The rhythms of this slow dance at the end of life are becoming a familiar tune. It often takes years of decline and increasing dependence before someone reaches that coda. But my generation still seems to be in lock step with the philosophy that says you must focus on raising children and providing for your own security in old age, not also preparing to tend to an aging parent.

The evidence is everywhere that we need to start thinking about long-term care in the same way that we have been obsessed with child-rearing, stock portfolios and real estate. A report released last week by the President's Council on Bioethics, Taking Care: Ethical Caregiving in Our Aging Society, "sounds the alarm that we are not ready to care for a "mass geriatric society."

Already, more than a third of elderly people have a years-long cycle of terminal illness rather than a sudden death by heart failure or aggressive cancer. They need a lot of help before reaching the end. Leon Kass, who stepped down this month as chairman of the bioethics council, wrote recently in the Washington Post that it's time for us to get over ``preserving the fiction of autonomy in the face of unavoidable neediness.''

Becoming an Advocate

That means that in addition to worrying about getting into a good school district and keeping up on the reams of child development literature, we had better start clamoring for more and better geriatric medical facilities and skilled caregivers. Now that attending a ``Mommy and Me'' class has become a rite of passage for first-time parents, maybe we need to start a ``Mom and Me'' movement for adult children who want to help make their parents' lives in old age as graceful as possible.

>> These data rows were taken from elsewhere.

(** The same with a counter: the text up to the close of depth [d]. *)
Fixpoint body_end (d : Z) (r : list Z) : option (list Z) :=
  match r with
  | [] => None
  | ch :: r =>
    if (ch =? c_backslash) && negb (delim =? c_backslash) then
      match r with x :: r => (fun w => ch :: x :: w) <$> body_end d r | [] => None end
    else if is_paired && (ch =? delim) then cons ch <$> body_end (d + 1) r
    else if ch =? closer then if is_paired && negb (d - 1 =? 0) then cons ch <$> body_end (d - 1) r else Some []
    else cons ch <$> body_end d r
  end.

Lemma closer_cases : (is_paired = false /\ closer = delim) \/ (is_paired = true /\ closer <> delim /\ closer <> c_backslash /\ delim <> c_backslash).
Proof using Type.
  unfold is_paired, closer, paired_close. repeat (match goal with |- context [delim =? ?c] => destruct (Z.eqb_spec delim c) as [E|] end; [right; rewrite E; by split_and!|]). by left.
Qed.
Lemma first_depth_eq : first_depth delim = if is_paired then 1 else 0.
Proof using Type. unfold first_depth, is_paired. by destruct (paired_close delim). Qed.

Lemma body_end_app w d t : balanced w -> (is_paired = true -> 1 <= d) -> body_end d (w ++ t) = app w <$> body_end d t.
Proof using Type.
  intros Hw. revert d t. induction Hw as [|c s (Hb & Hc & Hd) _ IH|c s Hb _ IH|s u Hp _ IHs _ IHu]; intros d t H1; simpl.
  - by rewrite option_fmap_id.
  - rewrite (proj2 (Z.eqb_neq c delim)), (proj2 (Z.eqb_neq c closer)), andb_false_r by done. rewrite IH by done.
    replace ((c =? c_backslash) && negb (delim =? c_backslash)) with false; [by rewrite <-option_fmap_compose|].
    destruct (Z.eqb_spec c c_backslash) as [->|]; [|done]. by rewrite (Hb eq_refl).
  - rewrite (proj2 (Z.eqb_neq delim _)) by done. simpl. rewrite IH by done. by rewrite <-option_fmap_compose.
  - destruct closer_cases as [[? _]|(_ & Hc & Hcb & Hdb)]; [congruence|]. rewrite (proj2 (Z.eqb_neq delim c_backslash)) by done. rewrite Hp, Z.eqb_refl. simpl.
    specialize (H1 Hp). rewrite <-app_assoc, IHs by (intros; lia). simpl. rewrite (proj2 (Z.eqb_neq closer c_backslash)), (proj2 (Z.eqb_neq closer delim)) by done. rewrite Hp, Z.eqb_refl. simpl.
    rewrite (proj2 (Z.eqb_neq (d + 1 - 1) 0)) by lia. simpl. replace (d + 1 - 1) with d by lia. rewrite IHu by (intros; lia).
    destruct (body_end d t); [|done]. simpl. by rewrite <-app_assoc.
Qed.
Lemma body_end_close t : body_end (first_depth delim) (closer :: t) = Some [].
Proof using Type.
  simpl. rewrite Z.eqb_refl, first_depth_eq. destruct closer_cases as [(Hp & ->)|(Hp & Hc & Hcb & _)].
  - rewrite Hp. simpl. by destruct (delim =? c_backslash).
  - rewrite Hp, (proj2 (Z.eqb_neq closer c_backslash)), (proj2 (Z.eqb_neq closer delim)) by done. done.
Qed.

(** Text that ends [n] nested bodies. *)
Fixpoint levels (n : nat) (w : list Z) : Prop :=
  match n with O => balanced w | S n => exists s t, w = s ++ closer :: t /\ balanced s /\ levels n t end.
Lemma levels_prepend p n w : (forall s, balanced s -> balanced (p ++ s)) -> levels n w -> levels n (p ++ w).
Proof using Type. destruct n as [|n]; simpl; [auto|]. intros Hp (s & t & -> & Hs & Ht). exists (p ++ s), t. rewrite <-app_assoc. auto. Qed.
Lemma levels_nest n w : is_paired = true -> levels (S n) w -> levels n (delim :: w).
Proof using Type.
  intros Hp (s & t & -> & Hs & Ht). destruct n as [|n]; simpl in *; [by apply balanced_nested|].
  destruct Ht as (s' & t' & -> & Hs' & Ht'). exists (delim :: s ++ closer :: s'), t'. split; [by simpl; rewrite <-app_assoc|]. split; [by apply balanced_nested|done].
Qed.
Lemma body_end_levels r : forall n w, body_end (first_depth delim + Z.of_nat n) r = Some w -> (is_paired = false -> n = O) ->
  levels n w /\ exists rest, r = w ++ closer :: rest.
Proof using Type.
  induction r as [r IH] using (induction_ltof1 _ (@length Z)). unfold ltof in IH. intros n w. destruct r as [|ch r]; [done|]. simpl.
  destruct (_ && negb _) eqn:Eb.
  { apply andb_true_iff in Eb as [->%Z.eqb_eq Hd%negb_true_iff%Z.eqb_neq]. destruct r as [|x r]; [done|].
    destruct (body_end _ r) as [w'|] eqn:E; [|done]. intros [= <-] Hn. apply IH in E as [Hl [rest ->]]; [|simpl; lia|done].
    split; [|by exists rest]. apply (levels_prepend [c_backslash; x]); [|done]. intros s Hs. by apply balanced_escape. }
  assert (Hplain : ch = c_backslash -> delim = c_backslash).
  { intros ->. destruct (Z.eqb_spec delim c_backslash); [done|]. by rewrite Z.eqb_refl in Eb. }
  clear Eb. destruct (is_paired && (ch =? delim)) eqn:Eo.
  { apply andb_true_iff in Eo as [Hp ->%Z.eqb_eq]. destruct (body_end _ r) as [w'|] eqn:E; [|done]. intros [= <-] _.
    replace (first_depth delim + Z.of_nat n + 1) with (first_depth delim + Z.of_nat (S n)) in E by lia.
    apply IH in E as [Hl [rest ->]]; [|simpl; lia|congruence]. split; [by apply levels_nest|by exists rest]. }
  destruct (Z.eqb_spec ch closer) as [->|Hc].
  - destruct (is_paired) eqn:Hp; simpl.
    + rewrite first_depth_eq, Hp. destruct (Z.eqb_spec (1 + Z.of_nat n - 1) 0) as [H0|H0]; simpl.
      * intros [= <-] _. replace n with O by lia. split; [constructor|by exists r].
      * destruct n as [|n]; [lia|]. destruct (body_end _ r) as [w'|] eqn:E; [|done]. intros [= <-] _.
        replace (1 + Z.of_nat (S n) - 1) with (first_depth delim + Z.of_nat n) in E by (rewrite first_depth_eq, Hp; lia).
        apply IH in E as [Hl [rest ->]]; [|simpl; lia|done]. split; [|by exists rest]. exists [], w'. split; [done|]. split; [constructor|done].
    + intros [= <-] Hn. rewrite (Hn eq_refl). split; [constructor|by exists r].
  - destruct (body_end _ r) as [w'|] eqn:E; [|done]. intros [= <-] Hn. apply IH in E as [Hl [rest ->]]; [|simpl; lia|done].
    split; [|by exists rest]. apply (levels_prepend [ch]); [|done]. intros s Hs. apply balanced_plain; [|done]. split; [done|]. split; [done|].
    intros ->. destruct closer_cases as [[_ ?]|[Hp _]]; [congruence|]. by rewrite Hp, Z.eqb_refl in Eo.
Qed.
Lemma body_end_iff r w : body_end (first_depth delim) r = Some w <-> balanced w /\ exists rest, r = w ++ closer :: rest.
Proof using Type.
  split.
  - intros E. apply (body_end_levels r 0 w); [by rewrite Z.add_0_r|done].
  - intros [Hw [rest ->]]. rewrite body_end_app, body_end_close; [simpl; by rewrite app_nil_r|done|]. intros Hp. by rewrite first_depth_eq, Hp.
Qed.

(** What the scan of a body gives from a state with this text left. *)
Definition delimited_spec (st : list Z * Z) (r : list Z) (res : list Z * bool) (cs : list Z) : Prop :=
  match body_end st.2 r with
  | Some w => res = (st.1 ++ encode w, true) /\ cs = w ++ [closer]
  | None => res = (st.1 ++ encode r, false) /\ cs = r
  end.
Definition body_fits (st : list Z * Z) (r : list Z) : Prop := first_depth delim <= st.2 /\ st.2 + len r <= i32_max.
Definition delimited_round (st : list Z * Z) (r : list Z) (x : list Z * Z + list Z * bool) (cs : list Z) : Prop :=
  match x with
  | inr res => delimited_spec st r res cs
  | inl st' => cs <> [] /\ st'.1 = st.1 ++ encode cs /\ st'.2 <= st.2 + 1 /\ first_depth delim <= st'.2 /\
      forall r', r = cs ++ r' -> body_end st.2 r = app cs <$> body_end st'.2 r'
  end.
Lemma round_go_on body d d' ch r l b a : view l b (ch :: r) a -> d' <= d + 1 -> first_depth delim <= d' -> body_end d (ch :: r) = cons ch <$> body_end d' r ->
  reads (advance ≫= fun _ => mret (inl (body ++ encode_char ch, d'))) l (ch :: r) (delimited_round (body, d) (ch :: r)).
Proof using Type.
  intros Hv Hd Hd' E. eapply reads_advance; [exact Hv|]. intros _. apply reads_ret. split; [done|]. split; [simpl; by rewrite app_nil_r|]. split; [done|]. split; [done|].
  by intros r' [= <-].
Qed.
Lemma round_stop body d r l b a : view l b (closer :: r) a -> body_end d (closer :: r) = Some [] ->
  reads (advance ≫= fun _ => mret (inr (body, true))) l (closer :: r) (delimited_round (body, d) (closer :: r)).
Proof using Type.
  intros Hv E. eapply reads_advance; [exact Hv|]. intros _. apply reads_ret. unfold delimited_round, delimited_spec. simpl fst. simpl snd. rewrite E. simpl. by rewrite app_nil_r.
Qed.
Lemma delimited_step_exact body d l b r a : view l b r a -> body_fits (body, d) r ->
  reads (delimited_step delim (fun _ _ => false) (body, d)) l r (delimited_round (body, d) r).
Proof using Type.
  intros Hv [Hd Hfit]. simpl in Hd, Hfit. unfold delimited_step. fold closer. fold is_paired. eapply reads_current; [exact Hv|].
  destruct r as [|ch r]; simpl head; cbv iota beta; [apply reads_ret; split; simpl; by rewrite ?app_nil_r|]. apply reads_look. rewrite len_cons in Hfit. pose proof (len_nonneg r). pose proof first_depth_eq as Hf.
  destruct (_ && negb _) eqn:Eb.
  { eapply reads_advance; [exact Hv|]. intros Hv1. eapply reads_current; [exact Hv1|]. destruct r as [|x r]; simpl head; cbv iota beta.
    - apply reads_ret. split; [done|]. split; [simpl; by rewrite app_nil_r|]. split; [simpl; lia|]. split; [done|]. intros r' [= <-]. simpl. by rewrite Eb.
    - eapply reads_advance; [exact Hv1|]. intros _. apply reads_ret. split; [done|]. split; [simpl; by rewrite app_nil_r, app_assoc|]. split; [simpl; lia|]. split; [done|].
      intros r' [= <-]. simpl. by rewrite Eb. }
  destruct (is_paired && (ch =? delim)) eqn:Eo.
  { eapply reads_advance; [exact Hv|]. intros _. eapply reads_asks; [apply arith_Ret; unfold i32_max in *; case_match; lia|]. apply reads_ret.
    split; [done|]. split; [simpl; by rewrite app_nil_r|]. split; [done|]. split; [simpl; lia|]. intros r' [= <-]. simpl. by rewrite Eb, Eo. }
  destruct (Z.eqb_spec ch closer) as [->|Hc].
  - destruct is_paired eqn:Hp; [|eapply round_stop; [exact Hv|]; simpl; by rewrite Eb, Z.eqb_refl, Hp].
    eapply reads_asks; [apply arith_Ret; unfold i32_max in *; lia|]. destruct (Z.eqb_spec (d - 1) 0) as [H0|H0].
    + eapply round_stop; [exact Hv|]. simpl. rewrite Eb, Hp. simpl in *. by rewrite Eo, Z.eqb_refl, H0.
    + eapply round_go_on; [exact Hv|lia|lia|]. simpl. rewrite Eb, Hp. simpl in *. rewrite Eo, Z.eqb_refl. by rewrite (proj2 (Z.eqb_neq _ _)) by done.
  - eapply round_go_on; [exact Hv|lia|done|]. simpl. rewrite Eb, Eo. by rewrite (proj2 (Z.eqb_neq _ _)) by done.
Qed.
Lemma delimited_exact l b r a : view l b r a -> 1 + len r <= i32_max -> reads (read_delimited_body delim) l r (delimited_spec ([], first_depth delim) r).
Proof using Type.
  intros Hv Hn. unfold read_delimited_body, read_delimited_body_with_recovery. fold (first_depth delim).
  eapply (reads_looping_inv (fun _ => body_fits) _ (fun _ => delimited_spec) a); [|exact Hv|].
  - clear. intros [body d] l b r Hv Hfit. destruct (delimited_step_exact body d l b r a Hv Hfit) as (x & cs & r' & -> & E & HP).
    exists x, cs, r'. split; [done|]. split; [done|]. destruct x as [[body' d']|res]; [|done]. simpl in HP. destruct HP as (H1 & -> & H2 & H3 & H4). split; [done|]. split.
    + intros r'' <-%app_inv_head. destruct Hfit as [_ Hfit]. unfold body_fits. simpl in *. rewrite len_app in Hfit. destruct cs as [|c cs]; [done|]. rewrite len_cons in Hfit. pose proof (len_nonneg cs). lia.
    + intros res ds r'' ->%app_inv_head. unfold delimited_spec. simpl fst. simpl snd. rewrite (H4 _ eq_refl). destruct (body_end d' _) as [w|]; simpl.
      * intros [-> ->]. by rewrite encode_app, !app_assoc.
      * intros [-> E']. split; [by rewrite !encode_app, !app_assoc|by rewrite <-E'].
  - unfold body_fits. simpl. rewrite first_depth_eq. case_match; lia.
Qed.
End body.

For years, we have been hearing about the sandwich generation that cares for kids and parents simultaneously, but few realized that caring for aging parents might go on as long as a child's preschool years. Anyone who has had to watch someone's agonizing slide into dementia knows that resources for the elderly are often inadequate and come with a genuinely scary price tag.

It's time for us to start being advocates for the elderly long before they land in the hospital or nursing home. Providing home-care nurses needs to have the same priority as training top teachers. Community fundraising efforts need to benefit assisted-living facilities as well as day care centers. We need to make provisions for long-term care an important part of the battle for more affordable health insurance.

Just this week I found myself writing yet another note on my sympathy stationery. I reflected once again on how the most fitting tribute to parents who raised us well is being able to tend to them with equal devotion during that time when they can no longer take care of themselves.